In sickness and sorrow she is there, you bet.
Ready and willing at a moment's call
You will find the neighbors one and all.
All great souls respect their own, and all
Will go at once to Duty's call.
Now let us think kindly of those who roam,
And be loyal to Lund. It is our home.
by Belle F. Gardner
Right here I would like to relate a tale of some renown
About the twins that were born to folks in our town.
Because there were so many, we took it as a token
We were favored by the Lord
And He was sending down to us a Heavenly award.
They came along in order as though it had been planned
To make local history int'resting when its pages should be scanned.
The summer after the Oxborrow boys, along came Carter's girls
With black eyes and blue eyes and just a hint of curls.
Now the town was filled with laughter and joy without alloy
When the next summer, to Harrisons, were born a girl and boy.
That History does repeat itself we surely did believe
When we heard what had happened just before New Year's Eve.
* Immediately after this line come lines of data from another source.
(** What one transaction adds to the public record of a player: the public
    score and the block time of an accepted submission of that player. *)
Definition publishedHere (player : Z) (c : Chain) (tx : Tx) : list (Z * Z) :=
  match txCall tx, snd (execute c tx) with
  | SubmitResult _ _ _ _ pub, Succeeded _ =>
      if sender (txEnv tx) =? player then [(pub, timestamp (txEnv tx))] else []
  | _, _ => []
  end.

Fixpoint published (player : Z) (c : Chain) (txs : list Tx) : list (Z * Z) :=
  match txs with
  | [] => []
  | tx :: rest => publishedHere player c tx ++ published player (fst (execute c tx)) rest
  end.

(** The result ids a run hands out, in order. *)
Definition issuedHere (c : Chain) (tx : Tx) : list Z :=
  match snd (execute c tx) with
  | Succeeded (Some id) => [id]
  | _ => []
  end.

Fixpoint issued (c : Chain) (txs : list Tx) : list Z :=
  match txs with
  | [] => []
  | tx :: rest => issuedHere c tx ++ issued (fst (execute c tx)) rest
  end.

(** *** One transaction *)

Lemma submitResult_acl env ext proof rh cid pub c id c' :
  submitResult env ext proof rh cid pub c = Ok (id, c') ->
  exists score,
    fromExternal (this env) (sender env) ext proof = Some score
    /\ acl c' = acl c ++ [(getEncryptedTotalScore c' (sender env), this env);
                          (getEncryptedTotalScore c' (sender env), sender env);
                          (score, this env); (score, sender env)].
Proof.
  unfold submitResult, getEncryptedTotalScore.
  destruct (negb _); [discriminate|].
  destruct (fromExternal _ _ _ _) as [score|]; [|discriminate].
  destruct (nextResultId (storage c) =? MAX_UINT256); [discriminate|].
  intros [= <- <-]. exists score. simpl. by rewrite lookup_insert_eq.
Qed.

(** The four ways a transaction can end. *)
Inductive outcome (c : Chain) (tx : Tx) : Prop :=
| reverted e :
    execute c tx = (c, Reverted e) -> outcome c tx
| submitted ext proof rh cid pub score c' :
    txCall tx = SubmitResult ext proof rh cid pub ->
    execute c tx = (c', Succeeded (Some (nextResultId (storage c)))) ->
    fromExternal (this (txEnv tx)) (sender (txEnv tx)) ext proof = Some score ->
    score <> 0 ->
    0 <= pub <= MAX_UINT32 ->
    nextResultId (storage c) <> MAX_UINT256 ->
    nextResultId (storage c') = nextResultId (storage c) + 1 ->
    _encryptedTotalScoreByPlayer (storage c')
    = <[sender (txEnv tx) := add (getEncryptedTotalScore c (sender (txEnv tx))) score]>
        (_encryptedTotalScoreByPlayer (storage c)) ->
    _encryptedScoreByResultId (storage c')
    = <[nextResultId (storage c) := score]> (_encryptedScoreByResultId (storage c)) ->
    playerStats (storage c')
    = <[sender (txEnv tx) :=
          updateStats (getPlayerStats c (sender (txEnv tx))) pub (timestamp (txEnv tx))]>
        (playerStats (storage c)) ->
    badgeClaimed (storage c') = badgeClaimed (storage c) ->
    acl c' = acl c ++ [(getEncryptedTotalScore c' (sender (txEnv tx)), this (txEnv tx));
                       (getEncryptedTotalScore c' (sender (txEnv tx)), sender (txEnv tx));
                       (score, this (txEnv tx)); (score, sender (txEnv tx))] ->
    logs c' = logs c ++ [ResultSubmitted (nextResultId (storage c)) (sender (txEnv tx))
                           rh cid pub (timestamp (txEnv tx))] ->
    outcome c tx
| claimed b c' :
    txCall tx = ClaimBadge b ->
    execute c tx = (c', Succeeded None) ->
    isClaimed c b (sender (txEnv tx)) = false ->
    badgeCondition b (getPlayerStats c (sender (txEnv tx))) (timestamp (txEnv tx)) = Ok true ->
    nextResultId (storage c') = nextResultId (storage c) ->
    _encryptedTotalScoreByPlayer (storage c') = _encryptedTotalScoreByPlayer (storage c) ->
    _encryptedScoreByResultId (storage c') = _encryptedScoreByResultId (storage c) ->
    playerStats (storage c') = playerStats (storage c) ->
    badgeClaimed (storage c')
    = <[(b, sender (txEnv tx)) := true]> (badgeClaimed (storage c)) ->
    acl c' = acl c ->
    logs c' = logs c ++ [BadgeClaimed (sender (txEnv tx)) b (timestamp (txEnv tx))] ->
    outcome c tx
| updated cid v c' :
    txCall tx = UpdateQuestionPool cid v ->
    execute c tx = (c', Succeeded None) ->
    storage c' = storage c ->
    acl c' = acl c ->
    logs c' = logs c ++ [QuestionPoolUpdated cid v] ->
    outcome c tx.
It was a story that all were eager to tell,
"O'Donnell's had twin boys and all were doing well."
Before the next year was over twin girls came to David and Ruth.
Then we decided nothing is more amazing than the truth.
They were so precious that they named them Ruby and Pearl
And thought nothing could be nicer than a girl and a girl.
But though they were so welcome, they hadn't come to stay
And very, very soon the Lord took them both away.
To Byze and Lil, a short time later, were born a boy and girl.
The town was full of excitement and things were in a whirl.
Julius married a girl in Idaho and their first were a girl and a boy.
When the word came, 'tis a wonder some hearts didn't burst with joy.
Now some might think this a fairy tale but it's nothing of the kind.
To tell things just as they happened is what I have in mind.
In the fall of 1914, to Will and Emma Hutchings a pair of boys were born,
Then to Vern and Ruth Eardly, twin girls to add to the county's charm.
Then a boy and a girl, their first, were born to Bobby Reid and Zella,
And then a pair of boys to Vern Whipple and Luella.
Now we began to wonder, would wonders never cease?
Could twins continue systematically in this little town of peace?
But no, since then they haven't come as often as before
And not so many twins play around our schoolhouse door.
They haven't quite quit coming, Paul and Erma have a girl and a boy,
And Romania and her husband, a boy and girl to bring them joy.
This poem was taken from a very long poem entitled To Sabra -- by Belle F. Gardner, --1940. It is a story in itself of a pioneer friendship that endured for many years through hardships, joys and sorrows as well as the small irritations and simple pleasures of an earlier day. I have shortened this excerpt somewhat to make it fit the lines. The complete poem is a treasured part of the family collection.
This poem by Mary Sinfield was given first at the Pioneer Day program, July 24, 1941.
The Pioneer Trail
by Mary Sinfield
Thus the beginning of this great plan--
Who is to finish what they began?
Who to the North, to the South, to the West,
To colonize countries, build homes for the blest?
'Twas up to the youth of that valiant band,
And those who by birth inherit this land;
Those who heard first the gospel's great call;
Those who in line with their leaders could fall;
Those who, though weary, would never say "done",
'Till the last task accomplished, the last race was run.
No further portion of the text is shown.